A diagram of the Ugaritic alphabet Boyes inscribed on a cookie.
A diagram of the Ugaritic alphabet Boyes inscribed on a cookie. Courtesy Philip Boyes

Boyes stresses that he’s still learning, and he’s not striving for total fidelity to ancient technique. “What I’ve been doing is largely for my own education, and for outreach purposes to get people involved,” he says. “I’m less concerned with getting it absolutely accurate.” At least the results tasted good.

Students and researchers have experimented with edible cuneiform for years. Katherine Blanchard, keeper of collections in the Near East department of the University of Pennsylvania Museum of Archaeology and Anthropology, made a batch in 2014. She explained to The Forward that while she works with the tablets, she doesn’t try to decipher the language. The goal wasn’t to practice spelling out a specific text, but to emphasize to curious eaters “that a dead language was still part of my life, and now it was part of theirs.”
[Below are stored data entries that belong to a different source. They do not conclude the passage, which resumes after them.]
Lemma reads_obj d ms :
  Forall (fun m => valid_utf8 m.1 /\ reads_as d m.2.1 m.2.2) ms ->
  reads_as (S d) (object_text ms) (JObj (map (fun m => (m.1, m.2.2)) ms)).
Proof.
  intros Hl. split; [by eexists _, _|]. intros rest _. unfold object_text.
  by rewrite str_app_cons, str_app_assoc, str_app_cons, str_app_nil, value_obj, object_body_read.
Qed.

(** Members and elements with the texts [marshal] gives them. *)
Definition with_text (p : string * json) : string * (string * json) := (p.1, (marshal p.2, p.2)).

Lemma marshal_obj ms : marshal (JObj ms) = object_text (map with_text ms).
Proof. cbn [marshal]. unfold object_text. by rewrite map_map. Qed.
Lemma marshal_arr l : marshal (JArr l) = array_text (map fst (map (fun j => (marshal j, j)) l)).
Proof. cbn [marshal]. unfold array_text. by rewrite map_map. Qed.

Definition reads_back (d : nat) (j : json) : Prop := reads_as d (marshal j) j.

Lemma value_text j d : text_json d j -> reads_back d j.
Proof.
  unfold reads_back.
  revert d. induction j as [|b|lit|s|l IH|ms IH] using json_ind'; intros d W.
  - apply reads_null.
  - change (marshal (JBool b)) with (if b then "true" else "false"). apply reads_bool.
  - inversion_clear W as [| |? ? H| | |]. by apply reads_num.
  - inversion_clear W as [| | |? ? H| |]. unfold valid_utf8 in H. rewrite <- H at 2. apply reads_str.
  - inversion_clear W as [| | | |d' ? H|]. rewrite marshal_arr.
    replace (JArr l) with (JArr (map snd (map (fun j => (marshal j, j)) l)))
      by (rewrite map_map; simpl; by rewrite map_id).
    apply reads_arr. rewrite list.Forall_forall in IH. rewrite list.Forall_forall in H. apply list.Forall_forall.
    intros p (x & -> & Hx)%list_elem_of_fmap. by apply IH, H.
  - inversion_clear W as [| | | | |d' ? H]. rewrite marshal_obj.
    replace (JObj ms) with (JObj (map (fun m => (m.1, m.2.2)) (map with_text ms)))
      by (rewrite map_map; f_equal; clear; induction ms as [|[] ms E]; [done|]; cbn; by f_equal).
    apply reads_obj. rewrite list.Forall_forall in IH. rewrite list.Forall_forall in H. apply list.Forall_forall.
    intros p (x & -> & Hx)%list_elem_of_fmap. destruct (H x Hx). split; [done|]. by apply (IH x).
Qed.

Lemma value_marshal j d : wf_json d j -> reads_back d j.
Proof. intros W. by apply value_text, wf_text. Qed.

(** Such a text is parsed, and decoded first from what it starts. *)
Lemma reads_parse t j : reads_as maxNestingDepth t j -> parse t = Some j.
Proof.
  intros [S V]. unfold parse. pose proof (starts_skip t "" S) as E. specialize (V "" I).
  rewrite str_app_empty in E, V. by rewrite E, V.
Qed.

Lemma reads_first t j : reads_as maxNestingDepth t j -> decode_first t = Some (j, "").
Proof.
  intros [S V]. unfold decode_first. pose proof (starts_skip t "" S) as E. specialize (V "" I).
  rewrite str_app_empty in E, V. by rewrite E, V.
Qed.

(** Printed text parses back, with the raw text of every part. *)
Lemma parse_text j : text_json maxNestingDepth j -> parse (marshal j) = Some j.
Proof. intros W. by apply reads_parse, value_text. Qed.


(** ** What a decoded value is *)

Lemma loop_elements_all (P : json -> Prop) pv n s l r :
  (forall s j r, pv s = Some (j, r) -> P j) ->
  loop_elements pv n s = Some (l, r) -> Forall (fun p => P p.2) l.
Proof.
  intros Hp. revert s l r. induction n as [|n IH]; intros s l r; [done|]. cbn [loop_elements].
  destruct (pv s) as [[v s1]|] eqn:E; [|done]. destruct (skip_ws s1) as [|c s2]; [done|].
  destruct (Ascii.eqb c ","%char).
  - destruct (loop_elements pv n (skip_ws s2)) as [[l' r']|] eqn:E'; [|done].
    intros [= <- <-]. constructor; [by eapply Hp|by eapply IH].
  - destruct (Ascii.eqb c "]"%char); [|done]. intros [= <- <-]. repeat constructor. by eapply Hp.
Qed.

Lemma loop_members_all (P : json -> Prop) pv n s l r :
  (forall s j r, pv s = Some (j, r) -> P j) ->
  loop_members pv n s = Some (l, r) -> Forall (fun p => valid_utf8 p.1 /\ P p.2.2) l.
Proof.
  intros Hp. revert s l r. induction n as [|n IH]; intros s l r; [done|]. cbn [loop_members].
  destruct s as [|q s1]; [done|]. destruct (negb _); [done|].
  destruct (lex_str s1) as [[body s2]|]; [|done]. destruct (skip_ws s2) as [|c s3]; [done|].
  destruct (negb _); [done|]. destruct (pv (skip_ws s3)) as [[v s5]|] eqn:E; [|done].
  destruct (skip_ws s5) as [|c' s6]; [done|]. destruct (Ascii.eqb c' ","%char).
  - destruct (loop_members pv n (skip_ws s6)) as [[l' r']|] eqn:E'; [|done].
    intros [= <- <-]. constructor; [|by eapply IH]. split; [apply unquote_valid|by eapply Hp].
  - destruct (Ascii.eqb c' "}"%char); [|done]. intros [= <- <-].
    repeat constructor; [apply unquote_valid|by eapply Hp].
Qed.

Fixpoint build (ms acc : list (string * json)) : list (string * json) :=
  match ms with
  | [] => acc
  | (k, v) :: ms => build ms (obj_put k (go_any v) acc)
  end.

Lemma go_any_obj ms : go_any (JObj ms) = JObj (build ms []).
Proof. done. Qed.

Lemma build_sorted ms acc : sorted_keys acc -> sorted_keys (build ms acc).
Proof.
  revert acc. induction ms as [|[k v] ms IH]; intros acc H; [done|]. by apply IH, obj_put_sorted.
Qed.

Lemma build_all (P : string * json -> Prop) ms acc :
  Forall P acc -> Forall (fun p => P (p.1, go_any p.2)) ms -> Forall P (build ms acc).
Proof.
  intros Ha Hm. revert acc Ha. induction Hm as [|[k v] ms Hk Hm IH]; intros acc Ha; [done|].
  apply IH. rewrite list.Forall_forall in Ha |- *. intros p [->|Hp]%obj_put_keys; [done|by apply Ha].
Qed.

Definition well_read (d : nat) (j : json) : Prop := wf_json d (go_any j).

Lemma object_body_wf pv d s ms r :
  (forall s j r, pv s = Some (j, r) -> well_read d j) ->
  object_body pv s = Some (ms, r) -> well_read (S d) (JObj ((fun m => (m.1, m.2.2)) <$> ms)).
Proof.
  intros IH E. unfold well_read. rewrite go_any_obj. constructor.
  { apply build_sorted. constructor. }
  apply build_all; [constructor|]. unfold object_body in E.
  destruct (skip_ws s) as [|c t]; [done|].
  destruct (Ascii.eqb c "}"%char); [injection E as <- <-; constructor|].
  apply (loop_members_all (well_read d)) in E; [|exact IH].
  apply Forall_fmap. eapply list.Forall_impl; [exact E|]. done.
Qed.

Lemma array_body_wf pv d s l r :
  (forall s j r, pv s = Some (j, r) -> well_read d j) ->
  array_body pv s = Some (l, r) -> well_read (S d) (JArr (snd <$> l)).
Proof.
  intros IH E. constructor. unfold array_body in E.
  destruct (skip_ws s) as [|c t]; [done|].
  destruct (Ascii.eqb c "]"%char); [injection E as <- <-; constructor|].
  apply (loop_elements_all (well_read d)) in E; [|exact IH].
  apply Forall_fmap, Forall_fmap. eapply list.Forall_impl; [exact E|]. done.
Qed.

Lemma value_wf d s j r : value d s = Some (j, r) -> well_read d j.
Proof.
  revert s j r. induction d as [|d IH]; intros [|c s] j r; try done; cbn [value];
    (destruct (Ascii.eqb c dquote);
     [destruct (lex_str s) as [[]|]; [|done]; intros [= <- <-]; constructor; apply unquote_valid|]).
  1: destruct (Ascii.eqb c "{"%char); [done|]; destruct (Ascii.eqb c "["%char); [done|].
  2: destruct (Ascii.eqb c "{"%char);
    [destruct (object_body (value d) s) as [[ms r']|] eqn:E; [|done]; intros [= <- <-];
     by eapply object_body_wf|].
  2: destruct (Ascii.eqb c "["%char);
    [destruct (array_body (value d) s) as [[l r']|] eqn:E; [|done]; intros [= <- <-];
     by eapply array_body_wf|].
  all: destruct (Ascii.eqb c "t"%char); [destruct (CutPrefix _ _); [|done]; intros [= <- <-]; constructor|].
  all: destruct (Ascii.eqb c "f"%char); [destruct (CutPrefix _ _); [|done]; intros [= <- <-]; constructor|].
  all: destruct (Ascii.eqb c "n"%char); [destruct (CutPrefix _ _); [|done]; intros [= <- <-]; constructor|].
  all: destruct (lex_number _) as [[lit r']|] eqn:E; [|done]; intros [= <- <-]; constructor;
       by apply lex_number_spec in E as [_ E].
Qed.
Lemma fail_run_closed t p fs :
  wf_tracker t -> breaker (get t p) = breakerClosed -> Forall counts fs ->
  breaker (get (fail_run t p fs) p) =
    if BreakerThreshold (opts t) <=? consecutiveFailures (get t p) + Z.of_nat (length fs)
    then breakerOpen else breakerClosed.
Proof.
  intros W B F. revert t W B. induction F as [|[[[c ra] clk] now] fs C F IH]; intros t W B.
  - simpl. pose proof (wf_closed _ _ (get_wf t p W) B). case_match; bool_to_prop; [lia|done].
  - rewrite fail_run_cons. pose proof (wf_closed _ _ (get_wf t p W) B) as H.
    pose proof (wf_threshold _ W) as Ht.
    assert (W' : wf_tracker (RecordFailure t clk p c ra now))
      by apply (step_op_wf t (OpFailure p c ra clk now) W).
    pose proof (RecordFailure_get t clk p c ra now C) as G. unfold countFailure in G.
    destruct (applyCooldown_keeps (get t p) c ra (at_ clk now)) as (E1 & E2 & _).
    rewrite E1, E2, B in G. rewrite wrap64_id in G by (unfold is_int64, min_int64; lia).
    rewrite length_cons, Nat2Z.inj_succ. destruct (_ <=? _) eqn:T in G; bool_to_prop.
    + rewrite fail_run_open by (rewrite ?G; done). case_match; bool_to_prop; [done|lia].
    + rewrite IH by (rewrite ?G; done). rewrite G; simpl.
      change (opts (RecordFailure t clk p c ra now)) with (opts t).
      do 2 case_match; bool_to_prop; done || lia.
Qed.

(** What a probe admitted at [now] makes of an open breaker's state. *)
Definition probing (s : providerHealth) (now : Time) : providerHealth :=
  mkHealth breakerHalfOpen (consecutiveFailures s) (openedAt s) true now
    (cooldownUntil s) (ewma s) (samples s).

Lemma Available_probe t clk p now s :
  state t !! p = Some s -> breaker s = breakerOpen -> probeInFlight s = false ->
  cooldownUntil s <= at_ clk now -> openedAt s + BreakerCooldown (opts t) <= at_ clk now ->
  0 < BreakerCooldown (opts t) <= max_int64 ->
  Available t clk p now = (true, set_state t p (probing s (at_ clk now))).
Proof.
  intros E B P Hc Ho Hr. unfold Available. rewrite E, B. unfold admitProbe, time_Before; simpl.
  rewrite (proj2 (Z.ltb_ge _ _) Hc), P, time_Sub_ltb by (unfold min_int64; lia).
  by rewrite (proj2 (Z.ltb_ge _ _)) by lia.
Qed.

(** ** Properties *)

(** A witness configuration: a breaker that opens at the second failure in a
    row, with the default cooldown of thirty seconds. *)
Definition two_strikes : Options := mkOptions StrategyUnset 0 0 0 2 0.

Lemma two_strikes_int64 : options_int64 two_strikes.
Proof. unfold options_int64, is_int64, min_int64, max_int64; simpl; lia. Qed.

(** (C28) In every history of calls on a fresh tracker, whatever their order,
    providers and timestamps, a claimed probe exists only in the half-open
    state and a closed breaker has counted fewer failures in a row than the
    threshold: the well-formedness of the tracker is an invariant. *)
Theorem health_reachable_wf o ops :
  options_int64 o -> wf_tracker (run_ops (NewHealth o) ops).
Proof. intros H. by apply run_ops_wf, NewHealth_wf. Qed.

Lemma health_reachable_wf_witness :
  wf_tracker (run_ops (NewHealth two_strikes)
    [OpFailure "groq" ErrClassUpstream 0 0 5; OpFailure "groq" ErrClassTimeout 0 0 6;
     OpAvailable "groq" 0 (40 * Second); OpSuccess "groq" 7]).
Proof. apply health_reachable_wf. exact two_strikes_int64. Defined.

(** The breaker is the state machine the package documents: whenever an
    operation changes a provider's breaker, the change is one of the four
    transitions of [transition] with its guard, namely closed to open at the
    threshold-th counted failure, open to half-open by an [Available] after
    the cooldown and the provider's own pause (claiming the probe), half-open
    to open by a counted failure, and anything to closed by a success. *)
Theorem breaker_transitions t o p :
  wf_tracker t ->
  breaker (get t p) <> breaker (get (step_op t o) p) ->
  op_provider o = p /\ transition (opts t) o (get t p) (get (step_op t o) p).
Proof.
  intros W Hne. assert (op_provider o = p) as Hp.
  { destruct (decide (op_provider o = p)); [done|]. destruct Hne.
    unfold get. by rewrite step_op_other. }
  split; [done|]. destruct o as [q clk now|q d|q c ra clk now]; simpl in *; subst q.
  - by apply Available_transition.
  - apply T_close; unfold RecordSuccess; rewrite get_set_state, decide_True by done;
      by case_match.
  - by apply RecordFailure_transition.
Qed.

Lemma breaker_transitions_witness :
  let t := run_ops (NewHealth two_strikes) [OpFailure "groq" ErrClassUpstream 0 0 5] in
  let o := OpFailure "groq" ErrClassUpstream 0 0 9 in
  op_provider o = "groq"%string /\
  transition (opts t) o (get t "groq") (get (step_op t o) "groq").
Proof.
  apply breaker_transitions.
  - apply run_ops_wf, NewHealth_wf. exact two_strikes_int64.
  - vm_compute. discriminate.
Defined.

(** A breaker opens at exactly the configured number of counted failures
    in a row and not before: after any run of failures that count, a provider
    without history is open if and only if the run is at least as long as
    [BreakerThreshold]. *)
Theorem breaker_opens_at_threshold o p fs :
  options_int64 o -> Forall counts fs ->
  breaker (get (fail_run (NewHealth o) p fs) p) = breakerOpen <->
  BreakerThreshold (withDefaults o) <= Z.of_nat (length fs).
Proof.
  intros Ho F. assert (G : get (NewHealth o) p = zeroHealth) by done.
  rewrite fail_run_closed by (rewrite ?G; auto using NewHealth_wf). rewrite G.
  cbn [consecutiveFailures zeroHealth opts NewHealth].
  case_match; bool_to_prop; split; intros; done || lia.
Qed.

Lemma breaker_opens_at_threshold_witness :
  breaker (get (fail_run (NewHealth two_strikes) "groq"
    [(ErrClassUpstream, 0, 1, 1); (ErrClassTimeout, 0, 2, 2)]) "groq") = breakerOpen.
Proof.
  apply breaker_opens_at_threshold; [exact two_strikes_int64| |simpl; lia].
  repeat constructor.
Defined.

(** Single probe: once [Available] let a caller through a breaker that is
    half open, no interleaving of other calls lets a second caller try that
    provider before the probe reports or the stall timeout of two minutes
    passes. *)
Theorem single_probe t clk p now t' ops clk1 now1 :
  Available t clk p now = (true, t') ->
  breaker (get t' p) = breakerHalfOpen ->
  Forall (quiet p (at_ clk now)) ops ->
  at_ clk1 now1 - at_ clk now < probeStallTimeout ->
  (Available (run_ops t' ops) clk1 p now1).1 = false.
Proof.
  intros A B F L. destruct (Available_half_open _ _ _ _ _ A B) as (s & E & P & S & B').
  rewrite <- S in F, L. apply (probe_busy _ _ _ _ s); auto. by apply run_quiet.
Qed.

Lemma single_probe_witness :
  let t := run_ops (NewHealth two_strikes)
             [OpFailure "groq" ErrClassUpstream 0 0 5; OpFailure "groq" ErrClassUpstream 0 0 6] in
  let t' := (Available t 0 "groq" (31 * Second)).2 in
  (Available (run_ops t' [OpAvailable "groq" 0 (32 * Second); OpSuccess "mistral" 4])
     0 "groq" (33 * Second)).1 = false.
Proof.
  apply (single_probe
    (run_ops (NewHealth two_strikes)
       [OpFailure "groq" ErrClassUpstream 0 0 5; OpFailure "groq" ErrClassUpstream 0 0 6])
    0 "groq" (31 * Second)).
  - vm_compute. reflexivity.
  - vm_compute. reflexivity.
  - repeat constructor; vm_compute; congruence.
  - vm_compute. reflexivity.
Defined.

(** A pause the provider asked for is honored: after a rate limit or a
    payment failure reported at [now], no history of later calls, successes
    included, makes the provider available again before [now] plus the
    pause. *)
Theorem pause_honored t clk p class ra now ops clk1 now1 :
  0 < at_ clk now -> 0 < cooldownFor class ra ->
  at_ clk1 now1 < at_ clk now + cooldownFor class ra ->
  (Available (run_ops (RecordFailure t clk p class ra now) ops) clk1 p now1).1 = false.
Proof.
  intros Hn Hp Hl.
  assert (H : at_ clk now + cooldownFor class ra
              <= cooldownUntil (get (RecordFailure t clk p class ra now) p)).
  { unfold RecordFailure. rewrite get_set_state, decide_True by done.
    assert (at_ clk now + cooldownFor class ra
      <= cooldownUntil (applyCooldown (get t p) class ra (at_ clk now))).
    { rewrite applyCooldown_until, (proj2 (Z.ltb_lt _ _) Hp). lia. }
    case_match; [by rewrite countFailure_until|done]. }
  pose proof (run_ops_cooldown_mono (RecordFailure t clk p class ra now) ops p).
  apply Available_in_cooldown; lia.
Qed.

Lemma pause_honored_witness :
  (Available (run_ops (RecordFailure (NewHealth two_strikes) 0 "groq" ErrClassRateLimited 0 7)
     [OpSuccess "groq" 12]) 0 "groq" (20 * Second)).1 = false.
Proof. apply pause_honored; vm_compute; reflexivity. Defined.
(* ===== verification/Router.v ===== *)
(** * The attempt loop (internal/router/orchestrator.go)

    A [Router] serves one model from a chain.  [runChain] walks the selected
    providers applying the failure policy; the streaming and the non streaming
    path share it.  The world outside the loop (what each upstream call
    returned, whether the request context is done, the clock, the random draw
    of the jitter) is an environment indexed by the number of calls made so
    far: the loop looks at each of them exactly once per call.

    The theorems: the loop terminates within the attempt budget, its attempts
    follow the failure policy ([follows]), no healthy peer is starved, the
    result is the last upstream answer, health is charged with exactly the
    failures that count, and a backoff stays within its cap. *)

From Stdlib Require Import ZArith Lia String.
From stdpp Require Import base gmap strings list numbers sorting.
From S2P Require Import Prelude Float64 Providers Health Selector.

Local Open Scope Z_scope.

(** ** State *)

Record Attempt := mkAttempt {
  AttemptProvider : string;
  Class : option ErrorClass;   (* None: the call succeeded *)
  Err : option goerror
}.

Record Router := mkRouter {
  rt_name : string;
  rt_names : list string;
  rt_opts : Options
}.

Inductive newError := NoProviders | NoHealth | NoSelector | DuplicateProvider (p : string).

(** The duplicate scan of [New]: names seen so far, in order. *)
Fixpoint addProviders (chain names : list string) : newError + list string :=
  match chain with
  | [] => inr names
  | p :: rest =>
      if bool_decide (p ∈ names) then inl (DuplicateProvider p)
      else addProviders rest (names ++ [p])
  end.
Lemma str_app a b : str (a ++ b) = str a +:+ str b.
Proof. induction a as [|c a IH]; simpl; [done|]. by rewrite IH. Qed.

Lemma TrimPrefix_app p s : TrimPrefix (p +:+ s) p = s.
Proof. unfold TrimPrefix. by rewrite (proj2 (CutPrefix_Some (p +:+ s) p s)). Qed.

Lemma HasPrefix_app p s : HasPrefix (p +:+ s) p = true.
Proof. apply HasPrefix_CutPrefix. exists s. by apply CutPrefix_Some. Qed.

Lemma next_loop_line fuel l s e name has data remaining :
  (forall c, c ∈ l -> lf_ c = false) -> Z.of_nat (length l) + 1 <= remaining ->
  next_loop (S fuel) (mkBody (l ++ LF :: s) e) name has data remaining
  = match onLine (l ++ [LF]) name has data (remaining - (Z.of_nat (length l) + 1)) with
    | Emit ev => (inl ev, mkBody s e)
    | Building name has data remaining => next_loop fuel (mkBody s e) name has data remaining
    end.
Proof.
  intros Hl Hr. cbn [next_loop].
  pose proof (readLine_spec (mkBody (l ++ LF :: s) e) remaining) as R. cbn [unread ends_with] in R.
  rewrite split_line_app in R by done. destruct R as [_ R].
  rewrite R by (rewrite length_app; simpl; lia).
  replace (Z.of_nat (length (l ++ [LF]))) with (Z.of_nat (length l) + 1)
    by (rewrite length_app; simpl; lia).
  destruct (l ++ [LF]) as [|c l'] eqn:E; [by destruct l|]. done.
Qed.

(** A payload one [data] line can carry: no newline, no trailing carriage
    return, and room in the budget for its frame. *)
Definition framable (d : bytes_) : Prop :=
  (forall c, c ∈ d -> lf_ c = false) /\ trim_eol d = d /\
  Z.of_nat (length d) + 8 <= MaxSSEEventBytes.

Lemma ssePrefix_str d : str (ssePrefix ++ d) = sseDataPrefix +:+ (" " +:+ str d).
Proof. by rewrite str_app. Qed.

Lemma frame_line d name data remaining :
  framable d ->
  onLine ((ssePrefix ++ d) ++ [LF]) name false data remaining
  = Building name true (data ++ [str d]) remaining.
Proof.
  intros (_ & Ht & _). unfold onLine. rewrite trim_eol_lf.
  assert (E : trim_eol (ssePrefix ++ d) = ssePrefix ++ d).
  { destruct d as [|c d]; [done|]. by apply trim_eol_app. }
  rewrite E, ssePrefix_str. rewrite bool_decide_false by done.
  replace (HasPrefix (sseDataPrefix +:+ " " +:+ str d) ":") with false by done.
  rewrite HasPrefix_app. unfold fieldValue. by rewrite !TrimPrefix_app.
Qed.

Lemma blank_line name data remaining :
  onLine [LF] name true data remaining = Emit (mkEvent name (join_lf data) true false).
Proof. done. Qed.

Lemma next_frame d rest e :
  framable d ->
  Next (mkBody (sseFrame d ++ rest) e) = (inl (mkEvent "" (str d) true false), mkBody rest e).
Proof.
  intros F. pose proof F as (Hn & _ & Hlen). unfold Next, sseFrame, sseTerminator.
  replace ((ssePrefix ++ d ++ [LF; LF]) ++ rest) with ((ssePrefix ++ d) ++ LF :: ([] ++ LF :: rest))
    by by rewrite <- !app_assoc.
  cbn [unread]. rewrite (length_app _ (LF :: _)). cbn [length app]. rewrite Nat.add_succ_r.
  rewrite next_loop_line.
  - rewrite frame_line by done. rewrite Nat.add_succ_r.
    change (mkBody (LF :: rest) e) with (mkBody ([] ++ LF :: rest) e).
    rewrite (next_loop_line _ []); [done|by intros c Hc%not_elem_of_nil|].
    rewrite length_app. simpl length. lia.
  - intros c [Hc|Hc]%elem_of_app; [|by apply Hn].
    unfold ssePrefix in Hc. simpl in Hc.
    repeat (apply elem_of_cons in Hc as [->|Hc]; [done|]). by apply not_elem_of_nil in Hc.
  - rewrite length_app. simpl length. lia.
Qed.

Lemma next_keepalive rest e :
  Next (mkBody (sseKeepaliveFrame ++ rest) e)
  = (inl (mkEvent "" "" false true), mkBody (LF :: rest) e).
Proof.
  unfold Next, sseKeepaliveFrame. rewrite <- app_assoc. cbn [unread app].
  rewrite length_app. rewrite Nat.add_comm. cbn [length Nat.add].
  rewrite next_loop_line; [done| |simpl; unfold MaxSSEEventBytes; lia].
  intros c Hc. simpl in Hc.
  repeat (apply elem_of_cons in Hc as [->|Hc]; [done|]). by apply not_elem_of_nil in Hc.
Qed.

(** A blank line between events costs nothing. *)
Lemma next_skip_blank rest e : Next (mkBody (LF :: rest) e) = Next (mkBody rest e).
Proof.
  unfold Next. cbn [unread length].
  change (mkBody (LF :: rest) e) with (mkBody ([] ++ LF :: rest) e) at 1.
  rewrite (next_loop_line _ [] rest e); [done|by intros c Hc%not_elem_of_nil|].
  simpl; unfold MaxSSEEventBytes; lia.
Qed.

(** ** What an event is worth *)

Lemma str_length l : String.length (str l) = length l.
Proof. induction l as [|c l IH]; simpl; [done|]. by rewrite IH. Qed.

Lemma trim_eol_length l : (length (trim_eol l) <= length l)%nat.
Proof.
  induction l as [|c l IH]; simpl; [done|].
  destruct (trim_eol l); [destruct (_ || _)|]; simpl in *; lia.
Qed.

Lemma CutPrefix_length s p r : CutPrefix s p = Some r ->
  (String.length r + String.length p = String.length s)%nat.
Proof.
  intros E. apply CutPrefix_Some in E. subst s. induction p as [|c p IH].
  - rewrite str_app_nil. simpl. lia.
  - rewrite str_app_cons. simpl. lia.
Qed.

Lemma TrimPrefix_length s p : (String.length (TrimPrefix s p) <= String.length s)%nat.
Proof.
  unfold TrimPrefix. destruct (CutPrefix s p) as [r|] eqn:E; simpl; [|lia].
  apply CutPrefix_length in E. lia.
Qed.

Lemma fieldValue_length s p :
  HasPrefix s p = true -> (String.length (fieldValue s p) + String.length p <= String.length s)%nat.
Proof.
  intros E. apply HasPrefix_CutPrefix in E as [r E]. unfold fieldValue, TrimPrefix at 2.
  rewrite E. simpl. apply CutPrefix_length in E. pose proof (TrimPrefix_length r " "). lia.
Qed.

Lemma join_lf_snoc data v :
  (String.length (join_lf (data ++ [v])) <= String.length (join_lf data) + 1 + String.length v)%nat.
Proof.
  induction data as [|s data IH]; [simpl; lia|].
  destruct data as [|s' data]; simpl in *.
  - rewrite str_app_length. simpl. lia.
  - rewrite !str_app_length. simpl. lia.
Qed.

(** An event under construction is paid for. *)
Definition paid (has : bool) (data : list string) (remaining : Z) : Prop :=
  Z.of_nat (String.length (join_lf data)) + remaining <= MaxSSEEventBytes /\
  (has = false -> data = []).

Lemma onLine_sound line name has data remaining r :
  line <> [] -> r = remaining - Z.of_nat (length line) -> paid has data remaining ->
  match onLine line name has data r with
  | Emit ev => EvKeepalive ev = true \/
      (trim_eol line = [] /\ EvKeepalive ev = false /\ EvData ev = join_lf data)
  | Building _ has' data' r' => paid has' data' r'
  end.
Proof.
  intros Hl -> [P1 P2]. unfold onLine.
  assert (Hle : (String.length (str (trim_eol line)) <= length line)%nat)
    by (rewrite str_length; apply trim_eol_length).
  assert (Hpos : (0 < length line)%nat) by (destruct line; simpl; [congruence|lia]).
  destruct (bool_decide (str (trim_eol line) = ""%string)) eqn:B; bool_to_prop.
  - destruct (has || negb _) eqn:H.
    + right. simpl. split_and!; try done. by destruct (trim_eol line).
    + apply orb_false_iff in H as [-> _]. rewrite P2 by done. by split.
  - destruct (HasPrefix _ ":"); [|destruct (HasPrefix _ sseDataPrefix) eqn:D].
    + destruct (negb has && _); [by left|]. split; [lia|done].
    + split; [|done]. apply fieldValue_length in D. simpl in D.
      pose proof (join_lf_snoc data (fieldValue (str (trim_eol line)) sseDataPrefix)). lia.
    + destruct (HasPrefix _ sseEventPrefix); (split; [lia|done]).
Qed.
The following year, Esther Brownsmith, a doctoral candidate at Brandeis University, ran with the idea and inscribed passages from the epic Babylonian myth Enûma Eliš onto sheets of gingerbread on the Tumblr “Slightly Alive Translations.” The cookies doubled as a way to coax students to come to office hours, Brownsmith told the New York Times. “So cuneiform cookies seemed like a great way to feed them while also giving a tangible link to the subject of Gilgamesh.” Maybe the way to the brain is through the stomach.